OP how is your relationship with DH? On paper, I’m struggling to understand how somebody who is working a well paid job 2 days a week, with a cleaner and a husband who earns a good salary is finding things so tough. Does your husband do his fair share of childcare, admin etc?

FWIW as a single mum for many years, there were times when I just could not make the school plays etc. Try not to beat yourself up too much about that.

Wendysfriend · 25/11/2024 19:38

I'm a little confused 🤔 so you work 2 days, have 5 days off, you don't work from home, you have a cleaner, you have 3 kids, your DH is a teacher too and you're struggling getting the children out the door the 2 mornings you're working? Or is it you're struggling working in a school ?

You want a similar job with same hours , holidays and pay but surely this still means you're getting the kids out ?

Babycakes39 · 25/11/2024 19:41

I'm sorry you're finding it hard, I have 3 children so know how hard it can be when trying to get to work in the morning! I work 4 days a week and have 1 day at home with my 3 yr old. I think having 3 days off should be enough time for housework and shopping? I struggle to see why the husband who works full time should do more? Unless he really is doing absolutely nothing to help out!

Shinyandnew1 · 25/11/2024 19:44

stressedteachersos · 25/11/2024 19:13

I think he'd divorce me 😂

Why?!

I think the only way you stand a chance of getting a decent salary out of teaching is by not limiting yourself to term times.

scotstars · 25/11/2024 19:47

This is why many stick with pt teaching although it's stressful - to earn a similar wage most jobs with a transferable skill set would require more hours and in most jobs there is an element of pressure whatever the role. Your husband would presumably still have the school holidays so.that may make your decision easier.
I teach 0.5 and make it work by having rest of the week structured 1 morning to complete school admin/planning to make work days easier, 1 day for housework/batch cooking and 1 day for life admin, appointments etc. It's all about balance and with 3 young children there are no easy options. I stay in teaching not because I love it but I would need to work full time in another role, pay for holiday childcare and wouldn't have time for all of the above!

stressedteachersos · 25/11/2024 19:48

Overthebow · 25/11/2024 19:29

You’ve actually got a really good deal at the moment 2 days a week, decent take home pay for the no.days and school holidays off. Honestly you’re not going to find that doing anything else. 2 days a week is hard to come by anyway and would likely be minimum wage unless you’re already established in that career. You're unlikely to get the holidays too. There many of us working in stressful jobs with young children, I have 2 young DC in different settings and I work 4 days a week and my DH full time, and I don’t get school holidays off other than the standard annual leave. It’s hard, it’s hard for anyone working but we just have to get through these early years.

Of course. I'm not for one minute saying that I've got it harder than others working longer hours. I am just finding it difficult.

OP posts:
stressedteachersos · 25/11/2024 19:51

ThisAquaCrow · 25/11/2024 19:38

OP how is your relationship with DH? On paper, I’m struggling to understand how somebody who is working a well paid job 2 days a week, with a cleaner and a husband who earns a good salary is finding things so tough. Does your husband do his fair share of childcare, admin etc?

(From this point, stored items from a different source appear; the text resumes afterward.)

(** The two struct tags of the documentation, in either order. *)
Lemma Meta_other_key_commutes_witness :
  outcome_bind (dsl.Meta "struct:tag:json" ["SSN,omitempty"] design.in_wrapper)
    (dsl.Meta "struct:tag:xml" ["SSN,omitempty"])
  = outcome_bind (dsl.Meta "struct:tag:xml" ["SSN,omitempty"] design.in_wrapper)
      (dsl.Meta "struct:tag:json" ["SSN,omitempty"]).
Proof.
  apply (Meta_other_key_commutes "struct:tag:json" "struct:tag:xml").
  discriminate.
Defined.

Lemma Meta_no_values_noop_witness :
  dsl.Meta "k" [] design.in_service = Return design.in_service
  ↔ is_Some (expr.entry (dsl.meta_at design.in_service 1) "k").
Proof.
  apply (Meta_no_values_noop "k" design.in_service 1).
  - apply design_well_formed. by repeat constructor.
  - reflexivity.
Defined.

(** The attribute at location 4, in its own block and through the
    wrapper. *)
Lemma Meta_receiver_decides_witness :
  ∃ st1' st2',
    dsl.Meta "k" ["a"] design.in_wrapper = Return st1'
    ∧ dsl.Meta "k" ["a"] (design.block [1; 2; 4]) = Return st2'
    ∧ dsl.heap st1' = dsl.heap st2'.
Proof.
  apply (Meta_receiver_decides "k" ["a"] design.in_wrapper (design.block [1; 2; 4]) 4).
  - apply design_well_formed. by repeat constructor.
  - apply design_well_formed. by repeat constructor.
  - reflexivity.
  - reflexivity.
  - reflexivity.
Defined.

Lemma Meta_calls_entries_witness :
  ∃ st',
    dsl.Meta_calls [("k", ["b"]); ("x", ["1"]); ("k", ["c"; "b"])] design.in_service
    = Return st'
    ∧ dsl.receiver st' = Some 1
    ∧ expr.entry (dsl.meta_at st' 1) "k" = Some ["a"; "b"; "c"; "b"]
    ∧ expr.values (dsl.meta_at st' 1) "k" = ["a"; "b"; "c"; "b"].
Proof.
  apply (Meta_calls_entries [("k", ["b"]); ("x", ["1"]); ("k", ["c"; "b"])] "k"
           design.in_service 1).
  - apply design_well_formed. by repeat constructor.
  - reflexivity.
Defined.

Lemma Meta_calls_reorder_witness :
  ∃ st',
    dsl.Meta_calls [("k", ["b"]); ("x", ["1"]); ("k", ["c"])] design.in_service
    = Return st'
    ∧ dsl.Meta_calls [("x", ["1"]); ("k", ["b"]); ("k", ["c"])] design.in_service
      = Return st'.
Proof.
  apply (Meta_calls_reorder [("k", ["b"]); ("x", ["1"]); ("k", ["c"])]
           [("x", ["1"]); ("k", ["b"]); ("k", ["c"])] design.in_service 1).
  - apply design_well_formed. by repeat constructor.
  - reflexivity.
  - intros key. rewrite !filter_cons, !filter_nil. simpl.
    repeat case_decide; simplify_eq; done.
Defined.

FWIW as a single mum for many years, there were times when I just could not make the school plays etc. Try not to beat yourself up too much about that.

Like you say, things look good on paper but that's not always the reality is it? He does a fair share of childcare at the weekend. Life admin and 'mental load' mostly falls on me but I also appreciate that I work 2 days so of course the bulk of it should do. Perhaps we need to look sharing a few other bits out.